The reality is that affordability in San Antonio will most likely return through the market itself.
Recent data from the San Antonio housing market paints a clear picture of where we are today. The average home price in the city sits around $360,124, while the median price is roughly $299,900. Homes are now taking about 102 days to sell, and the market is sitting at 5.51 months of inventory, signaling a noticeable shift away from the frenzy of the pandemic years.
That same data shows another important trend: inventory is rising. There are now over 15,000 active listings across the market and nearly 4,800 active residential rental listings, both increases compared to last year.
Those numbers tell a deeper story about what is happening beneath the surface.
Between 2021 and 2023, San Antonio experienced one of the fastest price escalations in its housing history. Low interest rates, strong migration into Texas, and limited housing supply drove prices upward at a pace that many buyers could barely keep up with.
The problem is that those prices were built on conditions that no longer exist.
Interest rates today are dramatically different than they were during the pandemic housing surge. Buyers who could once afford a $350,000 home at 3 percent interest are now facing mortgage payments hundreds of dollars higher at today’s rates. Waiting for interest rates to return to those levels is unrealistic in the near term.
Builders are not likely to be the solution either.

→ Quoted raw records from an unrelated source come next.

Fixpoint take_while (p : char -> bool) (s : str) : str :=
  match s with
  | c :: s' => if p c then c :: take_while p s' else []
  | [] => []
  end.

Fixpoint drop_while (p : char -> bool) (s : str) : str :=
  match s with
  | c :: s' => if p c then drop_while p s' else s
  | [] => []
  end.

(** [s\[a:b\]] for [0 <= a] and [0 <= b]: empty when [b <= a]. *)
Definition slice (a b : nat) (s : str) : str := take (b - a) (drop a s).

(** [s.startswith(p)] *)
Fixpoint startswith (p s : str) : bool :=
  match p, s with
  | [], _ => true
  | x :: p', y :: s' => char_eqb x y && startswith p' s'
  | _ :: _, [] => false
  end.

(** [s.endswith(p)] *)
Definition endswith (p s : str) : bool := startswith (rev p) (rev s).

(** [s.find(sub, start)]: the least index [i >= start] at which [sub] occurs,
    [None] for Python's [-1].  [find_from sub s i] searches [s], whose first
    character has index [i]. *)
Fixpoint find_from (sub s : str) (i : nat) : option nat :=
  if startswith sub s then Some i
  else match s with
       | [] => None
       | _ :: s' => find_from sub s' (S i)
       end.

Definition find (sub s : str) (start : nat) : option nat :=
  if start <=? length s then find_from sub (drop start s) start else None.

(** [sub in s] *)
Definition contains (sub s : str) : bool :=
  match find sub s 0 with Some _ => true | None => false end.

(** [s.lstrip()], [s.rstrip()], [s.strip()] *)
Definition lstrip (s : str) : str := drop_while isspace s.
Definition rstrip (s : str) : str := rev (drop_while isspace (rev s)).
Definition strip (s : str) : str := rstrip (lstrip s).

(** [str(n)] for a natural number. *)
Fixpoint uint_chars (d : uint) : str :=
  match d with
  | Nil => []
  | D0 d => 48%N :: uint_chars d
  | D1 d => 49%N :: uint_chars d
  | D2 d => 50%N :: uint_chars d
  | D3 d => 51%N :: uint_chars d
  | D4 d => 52%N :: uint_chars d
  | D5 d => 53%N :: uint_chars d
  | D6 d => 54%N :: uint_chars d
  | D7 d => 55%N :: uint_chars d
  | D8 d => 56%N :: uint_chars d
  | D9 d => 57%N :: uint_chars d
  end.

Definition str_of_nat (n : nat) : str := uint_chars (Nat.to_uint n).

(** ** Whitespace splitting ([split_ws], the same text in both drivers) *)

(** [LEAD_WS_RE = ^\s*], used with [match]: the longest run of whitespace at
    the start (greedy, and the empty match always succeeds). *)
Definition LEAD_WS_RE_match (text : str) : str := take_while isspace text.

(** [$] without MULTILINE holds at the end of the string and just before a
    newline that is the last character.  [rest] is the text from the position
    tested on. *)
Definition at_dollar (rest : str) : bool :=
  match rest with
  | [] => true
  | [c] => char_eqb c 10
  | _ => false
  end.

(** [\s*$] tried at one position: the greedy star takes [k] whitespace
    characters, the most it can, and gives them back one at a time until [$]
    holds.  [k] counts down from the length of the whitespace run. *)
Fixpoint trail_backtrack (rest : str) (k : nat) : option str :=
  if at_dollar (drop k rest) then Some (take k rest)
  else match k with
       | 0 => None
       | S k' => trail_backtrack rest k'
       end.

Definition trail_match_at (rest : str) : option str :=
  trail_backtrack rest (length (take_while isspace rest)).

(** [TRAIL_WS_RE = \s*$], used with [search]: the match at the leftmost
    position that has one.  The position after the last character always
    matches, so the search always succeeds. *)
Fixpoint TRAIL_WS_RE_search (text : str) : str :=
  match trail_match_at text with
  | Some m => m
  | None => match text with
            | [] => []
            | _ :: text' => TRAIL_WS_RE_search text'
            end
  end.

Definition split_ws (text : str) : str * str * str :=
  let lead := LEAD_WS_RE_match text in
  let trail := TRAIL_WS_RE_search text in
  let core :=
    slice (length lead)
          (if negb (length trail =? 0) then length text - length trail
           else length text) text in
  (lead, core, trail).

(** ** The batch marker protocol *)

(** [f"<<<M{i}>>>"] and ["<<<MEND>>>"] *)
Definition marker (i : nat) : str := lit "<<<M" ++ str_of_nat i ++ lit ">>>".
Definition MEND : str := lit "<<<MEND>>>".
Arguments marker : simpl never.
Arguments MEND : simpl never.

(** A pending fragment: its index in the list of texts, and the text. *)
Abbreviation item := (nat * list N)%type (only parsing).

(** The default [max_len] of [build_batches]; no caller passes another. *)
Definition MAX_LEN : nat := 3800.

Definition is_nil {A} (l : list A) : bool :=
  match l with [] => true | _ => false end.

(** ["".join(f"<<<M{i}>>>{t}" for i, t in enumerate(texts)) + "<<<MEND>>>"],
    the payload of [translate_group_payload]; [payload_from i] numbers the
    texts from [i]. *)
Fixpoint payload_from (i : nat) (texts : list str) : str :=
  match texts with
  | [] => []
  | t :: texts' => marker i ++ t ++ payload_from (S i) texts'
  end.
(** * OTP verification and session issuance: a model of the API routes

    A shallow embedding of the route handlers of the authentication
    application:

    - [generateOTP]                    (lib/otp/genarate-otp)
    - [POST_signin]                    (app/api/auth/signin/route.ts)
    - [POST_signout]                   (app/api/auth/signout)
    - [POST_verification]              (app/api/auth/verification/[email]/[type])
    - [DELETE_account]                 (account deletion route)
    - [POST_resend_otp]                (app/api/auth/resend-otp)
    - [POST_forgot_password]           (app/api/auth/forgot-password)
    - [GET_me]                         (app/api/auth/me/route.ts)
    - [GET_profile]                    (app/api/profile/route.ts)
    - [middleware]                     (middleware.ts)

    The document database is a list of user documents; every handler is a
    function from the world before the request to a response and the world
    after it.  The world also records the store writes, the mails handed to
    the mailer and the artificial delay awaited, in the order the handler
    performs them.  What the handlers obtain from libraries and from the
    runtime (bcrypt, jsonwebtoken, the regular-expression engine of the
    database, Zod's e-mail pattern, ...) is the interface [Platform].  The
    connection to the store is taken to be established; [GET_me_on] also
    covers its rejection, which that route answers by clearing the cookie. *)

From Stdlib Require Import ZArith NArith Nnat List String Ascii Bool Lia.
From Stdlib Require Import DecimalString DecimalFacts DecimalPos DecimalN.
Import ListNotations.
Open Scope string_scope.
Open Scope Z_scope.
Set Warnings "-register-all".

(* ------------------------------------------------------------------ *)
(** ** Values exchanged with clients *)

(** Parsed JSON, for request and response bodies.  An object is the list
    of its own properties. *)
Inductive json : Type :=
| JNull
| JBool (b : bool)
| JNum (n : Z)
| JStr (s : string)
| JArr (items : list json)
| JObj (fields : list (string * json)).

(** Property access [obj.key]; [None] is JavaScript's [undefined]. *)
Fixpoint get_field (key : string) (fields : list (string * json)) : option json :=
  match fields with
  | [] => None
  | (k, v) :: rest => if (k =? key)%string then Some v else get_field key rest
  end.
Lemma split1_first_line (s : string) :
  exists rest, split1 s = Spec.first_line s :: rest.
Proof.
  unfold split1. rewrite <- break_nl_first_line.
  destruct (break_nl s) as [h [t|]]; simpl; eauto.
Qed.

Lemma lower_or_empty_Some (s : string) : lower_or_empty (Some s) = lower s.
Proof. destruct s; reflexivity. Qed.

End StringFacts.


Example lower_ex : lower "Voice Message from RingCentral" = "voice message from ringcentral".
Proof. reflexivity. Qed.

Example strip_ex : strip ("  ignore " ++ nl) = "ignore".
Proof. reflexivity. Qed.

Example count_ex : count "http" "http://a httphttp https" = 4.
Proof. reflexivity. Qed.

Example count_overlap_ex : count "aa" "aaaaa" = 2.
Proof. reflexivity. Qed.

Example split1_ex : split1 ("a" ++ nl ++ "b" ++ nl ++ "c") = ["a"; "b" ++ nl ++ "c"].
Proof. reflexivity. Qed.

Example split1_none_ex : split1 "abc" = ["abc"].
Proof. reflexivity. Qed.

(** ** The Indicator Matcher *)

Section IndicatorMatcher.

Variable self : EmailTriageAgent.

Lemma occurs_nocase_lower (t s : string) :
  lower t = t -> Spec.occurs_nocase t s -> contains t (lower s) = true.
Proof. intros Ht H. apply occurs_nocase_iff in H. now rewrite Ht in H. Qed.

Lemma message_terms_hit (subject : string) :
  Spec.occurs_nocase "voice message" subject
  \/ Spec.occurs_nocase "text message" subject
  \/ Spec.occurs_nocase "fax" subject ->
  any_in message_terms (lower subject) = true.
Proof.
  unfold any_in, message_terms. cbn [existsb]. rewrite !orb_true_iff.
  intros [H|[H|H]]; apply occurs_nocase_lower in H; auto.
Qed.

(** Rule 1 of the matcher. *)
Lemma analyze_ringcentral (subject sender : string) (body : pyarg) :
  any_in message_terms (lower subject) = true ->
  contains "ringcentral" (lower sender) = true ->
  _analyze_email_indicators self (Some subject) body (Some sender)
  = (Some "notify", 0.95%Q, "Message notification from RingCentral").
Proof.
  intros Hm Hr. unfold _analyze_email_indicators.
  rewrite !lower_or_empty_Some, Hm, Hr. reflexivity.
Qed.

(** Rule 2 of the matcher, reached or not. *)
Lemma analyze_bill (subject : string) (body sender : pyarg) :
  (contains "bill" (lower subject) && contains "due" (lower subject))
  || contains "payment required" (lower subject) = true ->
  exists reason,
    _analyze_email_indicators self (Some subject) body sender
    = (Some "notify", 0.95%Q, reason).
Proof.
  intros Hb. unfold _analyze_email_indicators.
  rewrite lower_or_empty_Some, Hb.
  destruct (any_in message_terms (lower subject)
            && contains "ringcentral" (lower_or_empty sender)); eauto.
Qed.

(** Rule 3 of the matcher, reached or not: a legal indicator in the
    subject gives "notify" or "respond". *)
Lemma analyze_legal (subject : string) (body sender : pyarg) (t : string) :
  In t legal_indicators ->
  contains t (lower subject) = true ->
  exists c reason,
    _analyze_email_indicators self (Some subject) body sender
    = (Some c, 0.95%Q, reason)
    /\ (c = "notify" \/ c = "respond").
Proof.
  intros Hin Ht. unfold _analyze_email_indicators.
  rewrite lower_or_empty_Some.
  destruct (any_in message_terms (lower subject)
            && contains "ringcentral" (lower_or_empty sender)); [eauto 6|].
  destruct ((contains "bill" (lower subject) && contains "due" (lower subject))
            || contains "payment required" (lower subject)); [eauto 6|].
  destruct (find (fun indicator => contains indicator (lower subject))
                 legal_indicators) eqn:Hf; [eauto 6|].
  apply find_none with (x := t) in Hf; [congruence | assumption].
Qed.

Lemma filter_verdict_cases (sl bl fl : string) :
  (exists reason, filter_verdict sl bl fl = (Some "ignore", 0.9%Q, reason))
  \/ filter_verdict sl bl fl
     = (None, 0%Q, "No conclusive indicators found, need AI analysis").
Proof.
  unfold filter_verdict.
  destruct (any (platform_indicators sl bl fl));
    [destruct (platform_scan 0 (platform_indicators sl bl fl)); [eauto|]|];
    destruct (any (marketing_indicators sl bl)); eauto.
Qed.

While San Antonio continues to see construction on the outskirts of the city, developers are primarily competing through incentives rather than dramatically lowering prices. Many builders today are offering interest rate buy downs, closing cost assistance, and upgrades to attract buyers. These incentives allow them to sell homes without publicly reducing prices.
In many cases, buyers can now purchase a brand-new home with incentives that make the effective monthly payment lower than a resale home priced during the peak years of the market.
That creates pressure on the resale market.
But the real pressure point is something else entirely.
There are homeowners across San Antonio who purchased properties during the peak pricing window and now find themselves in a difficult financial position. They may not be able to sell for what they hoped. They may not be able to refinance into a lower payment. And when they attempt to rent the property, the market rent often does not cover the mortgage.
The average residential rent in San Antonio today sits around $1,767 per month, which in many cases is not enough to offset a mortgage payment on a home purchased at peak pricing.
That is where the market begins to apply pressure.
Some homeowners will attempt to rent their homes and wait out the market. Others will lower their asking price in order to sell. In some cases, we begin to see the return of distressed transactions such as short sales and foreclosures.
At the same time, the growing number of rental listings increases competition in the leasing market. As rental supply grows, rents face downward pressure.
Lower rents then create a second wave of pressure on investors and accidental landlords who depend on rental income to support their mortgage payments.
Meanwhile, builders continue to compete aggressively for buyers using financing incentives that individual homeowners simply cannot match.
The result is a slow market adjustment.
It rarely happens overnight. Instead, the correction occurs through longer days on market, increased concessions, investor purchases, distressed sales, and growing rental supply.
San Antonio is not facing a collapse. The city still benefits from strong population growth, military presence, healthcare expansion, and continued job creation. But affordability will not return simply because people hope it will.
Affordability returns when prices align with what buyers can realistically pay under current financing conditions.
And in markets like San Antonio, that alignment often happens through the quiet forces of supply, pressure, and competition.
Not policy.
Not predictions.
Just the market doing what it has always done.